In collaboration with ABLE, Mega Adventure, an adventure park operator, organised the charity fundraising event on Nov 24 for the physically challenged.

The aim was to raise funds for the ABLE’s programmes and to promote awareness of the various services available.
The theme park offers attractions such as the ever-popular MegaZip, the heart-pounding MegaJump, the fun MegaBounce and three levels of the exciting MegaClimb, a high ropes adventure course.

Amidst the thrills and spills, adrenaline-filled screams and lots of laughter, there were also fringe activities like balloon sculpting and face painting, and ticket holders were given a goodie bag to commemorate the occasion.

Among the Mega Adventure staff present that day was Amin. In 2017, Amin was involved in a traffic accident that left him with a traumatic brain injury, extensive nerve damage in his left shoulder and facial fractures.

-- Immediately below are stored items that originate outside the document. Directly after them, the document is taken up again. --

(* ===== verification/CatTheory.v ===== *)
(** What cat prints, on an output that works: the lines of the messages, in the order of
    their log times if the file is indexed, and in the order of the file if not. *)

From S2P Require Import Prelude Utf8 BTree Errors Bin Records Crc Io Codec RwBuf Decompressor LinearReader LinearReaderTheory LinearReaderClient LinearReaderFile Channels Read ReadTheory Conversation Streaming LinearReaderFlat MessageStream Summary SummaryReader Sorting IndexedReader IndexedReaderTheory ChunkWriter ChunkWriterTheory Writer WriterTheory WriterSpec Instances WriterLog WriterFile WriterSummary WriterRoundtrip WriterMessages Cli Sink SinkTheory SinkCost SpecClient SpecMessages Common Sort CopyTheory Cat.

(** ** Lines *)

(** The bytes in decimal, with spaces between them. *)
Definition preview_bytes (l : bytes) : bytes :=
  match l with [] => [] | b :: l => show_u64 (byte_to_Z b) ++ concat ((λ b, lit " " ++ show_u64 (byte_to_Z b)) <$> l) end.
Definition preview (data : bytes) : bytes :=
  lit "[" ++ preview_bytes (ztake MESSAGE_PREVIEW_LEN data) ++ lit "]" ++ if (MESSAGE_PREVIEW_LEN <? zlen data)%Z then lit "..." else [].
Definition message_line (m : Message) : bytes :=
  show_u64 (message_log_time m) ++ lit " " ++ channel_topic (message_channel m) ++ lit " [" ++ schema_name_of (message_channel m) ++ lit "] " ++
  preview (message_data m) ++ raw [10]%Z.
Definition message_lines (ms : list Message) : bytes := concat (message_line <$> ms).

Lemma message_lines_perm ms ms' : ms ≡ₚ ms' → zlen (message_lines ms) = zlen (message_lines ms').
Proof. unfold message_lines. induction 1; cbn; rewrite ?zlen_app; lia. Qed.

Section output.
Context `{WriteOk W rep cap} (is_broken_pipe : io_error → bool).

(** The method writes these bytes. *)
Definition writes (m : method W io_error ()) (b : bytes) : Prop :=
  ∀ w c, rep w c → (zlen (c ++ b) ≤ cap)%Z → ∃ w', m w = (Ok (), w') ∧ rep w' (c ++ b).
Lemma writes_ret : writes (mret ()) [].
Proof. intros w c Hw _. exists w. by rewrite app_nil_r. Qed.
Lemma writes_bind m1 m2 b1 b2 : writes m1 b1 → writes m2 b2 → writes (_ ← m1; m2) (b1 ++ b2).
Proof.
  intros H1' H2' w c Hw Hc. rewrite app_assoc in Hc. destruct (H1' w c Hw) as (w1 & E1 & Hw1); [rewrite zlen_app in Hc; pose proof (zlen_nonneg b2); lia|].
  destruct (H2' w1 _ Hw1 Hc) as (w2 & E2 & Hw2). exists w2. rewrite (bind_method_Ok _ _ _ _ _ E1), app_assoc. done.
Qed.
Lemma writes_fmt pieces : writes (write_fmt pieces) (concat pieces).
Proof. induction pieces as [|p pieces IH]; [apply writes_ret|]. apply writes_bind; [|done]. intros w c. apply write_all_ok. Qed.
Lemma writes_piece p : writes (write_fmt [p]) p.
Proof. pose proof (writes_fmt [p]) as Hp. cbn [concat] in Hp. by rewrite app_nil_r in Hp. Qed.

Lemma preview_spaced idx l : (0 < idx)%Z → writes (write_preview_bytes idx l) (concat ((λ b, lit " " ++ show_u64 (byte_to_Z b)) <$> l)).
Proof.
  revert idx. induction l as [|b l IH]; intros idx Hi; cbn [write_preview_bytes]; [apply writes_ret|]. rewrite (proj2 (Z.ltb_lt _ _)) by done.
  rewrite fmap_cons. cbn [concat]. rewrite <-app_assoc. apply writes_bind; [apply writes_piece|]. apply writes_bind; [|apply IH; lia].
  apply writes_piece.
Qed.
Lemma writes_preview data : writes (write_payload_preview data MESSAGE_PREVIEW_LEN) (preview data).
Proof.
  unfold write_payload_preview, preview. set (l := if (_ <? _)%Z then _ else data).
  assert (l = ztake MESSAGE_PREVIEW_LEN data) as -> by (unfold l; destruct (Z.ltb_spec MESSAGE_PREVIEW_LEN (zlen data)); [done|by rewrite ztake_all]).
  apply writes_bind; [apply writes_piece|]. apply writes_bind.
  - destruct (ztake _ data) as [|b k]; cbn [write_preview_bytes preview_bytes]; [apply writes_ret|]. change (0 <? 0)%Z with false.
    apply (writes_bind _ _ []); [apply writes_ret|]. apply writes_bind; [|by apply preview_spaced].
    apply writes_piece.
  - apply writes_bind; [apply writes_piece|]. destruct (_ <? _)%Z; [apply writes_piece|apply writes_ret].
Qed.

(** A line. *)
Lemma or_broken_writes m b rest w c : writes m b → rep w c → (zlen (c ++ b) ≤ cap)%Z →
  ∃ w', or_broken is_broken_pipe m rest w = rest w' ∧ rep w' (c ++ b).
Proof. intros Hm Hw Hc. destruct (Hm w c Hw Hc) as (w' & E & Hw'). exists w'. unfold or_broken. by rewrite E. Qed.
Lemma line_written channel log_time data sequence publish w c : let m := mkMessage channel sequence log_time publish data in
  rep w c → (zlen (c ++ message_line m) ≤ cap)%Z →
  ∃ w', write_message_fields is_broken_pipe log_time (channel_topic channel) (schema_name_of channel) data MESSAGE_PREVIEW_LEN w = (Ok false, w') ∧
    rep w' (c ++ message_line m).
Proof.
  intros m Hw Hc. unfold message_line, m in *. cbn [message_log_time message_channel message_data] in *.
  set (a := lit " " ++ channel_topic channel ++ lit " [" ++ schema_name_of channel ++ lit "] ").
  assert (∀ x y, show_u64 log_time ++ lit " " ++ channel_topic channel ++ lit " [" ++ schema_name_of channel ++ lit "] " ++ x ++ y = show_u64 log_time ++ a ++ x ++ y) as Ha
    by (intros x y; unfold a; by rewrite <-!app_assoc).
  rewrite Ha in *. rewrite !zlen_app in Hc. pose proof (zlen_nonneg (preview data)). pose proof (zlen_nonneg a). pose proof (zlen_nonneg (raw [10]%Z)).
  unfold write_message_fields.
  assert (writes (write_raw_time log_time) (show_u64 log_time)) as W1 by apply writes_piece.
  assert (writes (write_fmt [lit " "; channel_topic channel; lit " ["; schema_name_of channel; lit "] "]) a) as W2.
  { pose proof (writes_fmt [lit " "; channel_topic channel; lit " ["; schema_name_of channel; lit "] "]) as W2. cbn [concat] in W2. by rewrite app_nil_r in W2. }
  destruct (or_broken_writes _ _ (or_broken is_broken_pipe (write_fmt [lit " "; channel_topic channel; lit " ["; schema_name_of channel; lit "] "])
      (or_broken is_broken_pipe (write_payload_preview data MESSAGE_PREVIEW_LEN) (or_broken is_broken_pipe (write_fmt [raw [10]%Z]) (mret false)))) w c W1 Hw)
    as (w1 & -> & Hw1); [rewrite zlen_app; lia|].
  destruct (or_broken_writes _ a (or_broken is_broken_pipe (write_payload_preview data MESSAGE_PREVIEW_LEN) (or_broken is_broken_pipe (write_fmt [raw [10]%Z]) (mret false)))
      w1 _ W2 Hw1) as (w2 & -> & Hw2); [rewrite !zlen_app; lia|].
  destruct (or_broken_writes _ _ (or_broken is_broken_pipe (write_fmt [raw [10]%Z]) (mret false)) w2 _ (writes_preview data) Hw2) as (w3 & -> & Hw3); [rewrite !zlen_app; lia|].
  destruct (or_broken_writes _ (raw [10]%Z) (mret false) w3 _ (writes_piece _) Hw3) as (w4 & -> & Hw4); [rewrite !zlen_app; lia|].
  exists w4. split; [done|]. by rewrite <-!app_assoc in Hw4.
Qed.
End output.

(** ** The messages of an indexed file *)

Section cat.
Context `{Crc, ZstdLib, Lz4Lib, ChunkCodecs} `{WriteOk W rep cap} (is_broken_pipe : io_error → bool).

Lemma indexed_lines summary out w c : Forall (λ m : MessageHeader * bytes, is_Some (channels summary !! m_channel_id m.1)) out → rep w c →
  let ms := omap (M:=list) (message_on_channel (channels summary)) out in (zlen (c ++ message_lines ms) ≤ cap)%Z →
  ∃ w', each_while (λ m, write_indexed is_broken_pipe summary m.1 m.2) out (w, false) = (Ok (), (w', false)) ∧ rep w' (c ++ message_lines ms).
Proof.
  intros Hk. revert w c. induction Hk as [|[h d] out [ch Hch] Hk IH]; intros w c Hw ms Hc.
  { exists w. unfold ms, message_lines. cbn. by rewrite app_nil_r. }
  cbn [fst] in Hch. set (m := mkMessage ch (m_sequence h) (m_log_time h) (m_publish_time h) d).
  assert (ms = m :: omap (M:=list) (message_on_channel (channels summary)) out) as Hms by (unfold ms; cbn; unfold message_on_channel at 1; cbn [fst snd]; by rewrite Hch).
  rewrite Hms in *. change (message_lines (m :: ?l)) with (message_line m ++ message_lines l) in *. rewrite app_assoc in *. rewrite zlen_app in Hc.
  destruct (line_written is_broken_pipe ch (m_log_time h) d (m_sequence h) (m_publish_time h) w c Hw) as (w1 & E & Hw1).
  { fold m. pose proof (zlen_nonneg (message_lines (omap (M:=list) (message_on_channel (channels summary)) out))). lia. }
  fold m in Hw1. destruct (IH w1 _ Hw1) as (w2 & E2 & Hw2); [by rewrite zlen_app|]. exists w2. split; [|done].
  cbn [each_while fst snd]. unfold mbind, method_bind.
  assert (write_indexed is_broken_pipe summary h d (w, false) = (Ok true, (w1, false))) as -> by (unfold write_indexed; by rewrite Hch, E). exact E2.
Qed.

(** Cat prints every message of a file whose index tells the truth, in the order of
    their log times: what is written to the output are the lines of the messages, each
    once, with the topic and the name of the schema that the summary has for it. *)
Lemma cat_prints fuel input src recs s w c : Summary_read fuel input = Ok (Some s) → chunk_indexes s ≠ [] → indexed_input input src recs s →
  length (chunk_indexes s) + length (all_messages no_filter recs (chunk_indexes s)) < fuel →
  rep w c → (zlen (c ++ message_lines (summary_messages recs s)) ≤ cap)%Z →
  ∃ w' ms, cat_mcap is_broken_pipe fuel input w = (Ok false, w') ∧ rep w' (c ++ message_lines ms) ∧
    ms ≡ₚ summary_messages recs s ∧ StronglySorted (λ a b, message_log_time a ≤ message_log_time b)%Z ms.
Proof.
  intros Hs Hne Hin Hf Hw Hc. set (io := with_order LogTime IndexedReaderOptions_default).
  destruct (reader_exists _ _ _ _ io Hin eq_refl) as [r Hr]. destruct (indexed_run fuel _ _ _ _ io r Hin eq_refl Hr Hf) as (out & Hp & Hord & Hloop).
  set (ms := omap (M:=list) (message_on_channel (channels s)) out). assert (ms ≡ₚ summary_messages recs s) as Hpm by (unfold ms, summary_messages; by rewrite Hp).
  destruct (indexed_lines s out w c) as (w' & E & Hw'); [rewrite Hp; apply (ip_known _ _ _ _ Hin)|done| |].
  { fold ms. rewrite zlen_app, (message_lines_perm _ _ Hpm), <-zlen_app. done. }
  exists w', ms. split_and!; [|done..|].
  - unfold cat_mcap, cat_indexed. rewrite Hs. cbn [from_mcap map_err]. unfold mbind at 1, method_bind at 1. rewrite (bind_method_Ok (lift _) _ _ _ _ eq_refl).
    rewrite bool_decide_false by done. fold io. rewrite Hr. cbn [from_mcap map_err]. rewrite (bind_method_Ok (lift _) _ _ _ _ eq_refl).
    unfold cat_reader. rewrite Hloop, E. done.
  - eapply StronglySorted_omap; [|exact Hord]. intros [h d] [h' d'] x y. unfold message_on_channel. cbn [fst snd].
    rewrite !fmap_Some. by intros (x1 & _ & ->) (x2 & _ & ->).
Qed.

(** ** The messages of a file without an index *)

Lemma stream_lines fuel stream ms w c : messages fuel stream = (ms, Ok ()) → rep w c → (zlen (c ++ message_lines ms) ≤ cap)%Z →
  ∃ w', cat_stream is_broken_pipe fuel stream w = (Ok false, w') ∧ rep w' (c ++ message_lines ms).
Proof.
  revert stream ms w c. induction fuel as [|fuel IH]; intros stream ms w c; cbn [messages cat_stream]; [done|].
  destruct (MessageStream_next (S fuel) stream) as [[[m|]|e| |] stream']; try done.
  - destruct (messages fuel stream') as [ms' o] eqn:E. intros [= <- ->] Hw Hc. change (message_lines (m :: ms')) with (message_line m ++ message_lines ms') in *.
    rewrite app_assoc in *. rewrite zlen_app in Hc. pose proof (zlen_nonneg (message_lines ms')).
    destruct m as [ch sq lt pt d]. destruct (line_written is_broken_pipe ch lt d sq pt w c Hw) as (w1 & E1 & Hw1); [lia|].
    destruct (IH stream' ms' w1 _ E Hw1) as (w2 & E2 & Hw2); [by rewrite zlen_app|]. exists w2. split; [|done].
    cbn [from_mcap map_err]. rewrite (bind_method_Ok (lift _) _ _ _ _ eq_refl). cbn [message_log_time message_channel message_data].
    by rewrite (bind_method_Ok _ _ _ _ _ E1).
  - intros [= <-] Hw Hc. exists w. unfold message_lines. cbn. by rewrite app_nil_r.
Qed.
Lemma cat_prints_unindexed fuel input s ms w c : Summary_read fuel input = Ok s → (∀ s', s = Some s' → chunk_indexes s' = []) →
  messages fuel (RawMessageStream_new input) = (ms, Ok ()) → rep w c → (zlen (c ++ message_lines ms) ≤ cap)%Z →
  ∃ w', cat_mcap is_broken_pipe fuel input w = (Ok false, w') ∧ rep w' (c ++ message_lines ms).
Proof.
  intros Hs Hno Hms Hw Hc. destruct (stream_lines _ _ _ w c Hms Hw Hc) as (w' & E & Hw'). exists w'. split; [|done].
  unfold cat_mcap. rewrite (bind_method_Ok _ _ _ None w); [exact E|]. unfold cat_indexed. rewrite Hs. cbn [from_mcap map_err].
  rewrite (bind_method_Ok (lift _) _ _ _ _ eq_refl). destruct s as [s'|]; [|done]. by rewrite (Hno s' eq_refl), bool_decide_true.
Qed.
End cat.

(** ** Examples *)

Module CatExamples.
Import BitCrc MarkLib Instances MarkEncoder CopyExamples.
#[local] Existing Instance IndexedReaderExamples.copy_codecs.

Definition epipe (e : io_error) : bool := bool_decide (e = OtherIo 32).

Example printed : cat_mcap epipe fuel input (W := bytes) [] =
  (Ok false, lit "10 /pose [Pose] [99]" ++ raw [10]%Z ++ lit "30 /pose [Pose] [97]" ++ raw [10]%Z).
Proof. vm_compute. reflexivity. Qed.
Example preview_cut : preview (raw [0; 1; 2; 3; 4; 5; 6; 7; 8; 255; 10]%Z) = lit "[0 1 2 3 4 5 6 7 8 255]...".
Proof. vm_compute. reflexivity. Qed.

(** An output that takes some writes, and is closed then: it ends the command, but not
    with an error. *)
Record pipe := mkPipe { taken : bytes; left : nat }.
#[local] Instance pipe_Write : Write pipe := {|
  write b p := match left p with 0 => (Err (OtherIo 32), p) | S n => (Ok (zlen b), mkPipe (taken p ++ b) n) end;
  flush p := (Ok (), p);
|}.
Example closed_early : (λ n, let '(o, p) := cat_files epipe fuel [input; input] (mkPipe [] n) in (o, taken p)) <$> [1; 3] =
  [(Ok (), lit "10"); (Ok (), lit "10 /pose")].
Proof. vm_compute. reflexivity. Qed.
Example fails_otherwise : (cat_files (λ _, false) fuel [input] (mkPipe [] 0)).1 = Err (FromMcap (Io (OtherIo 32))).
Proof. vm_compute. reflexivity. Qed.

Lemma cat_prints_witness : ∃ w' ms, cat_mcap epipe fuel input (W := bytes) [] = (Ok false, w') ∧ w' = [] ++ message_lines ms ∧
  ms ≡ₚ summary_messages recs summary ∧ StronglySorted (λ a b, message_log_time a ≤ message_log_time b)%Z ms.
Proof.
  apply (cat_prints (rep := eq) epipe fuel input src recs summary []);
    [vm_compute; reflexivity|vm_compute; discriminate|exact input_indexed|apply Nat.ltb_lt; vm_compute; reflexivity|reflexivity|vm_compute; discriminate].
Defined.
End CatExamples.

His medical social worker at the National University Hospital referred him to ABLE for rehabilitation, which started his Return-to-Work journey with ABLE.

There, Amin’s rehabilitation therapists worked closely with Mega Adventure, making frequent visits to his worksite to gain a better understanding of his job scope and his work environment.

Within a year, Amin was back to full-time work with a new work scope.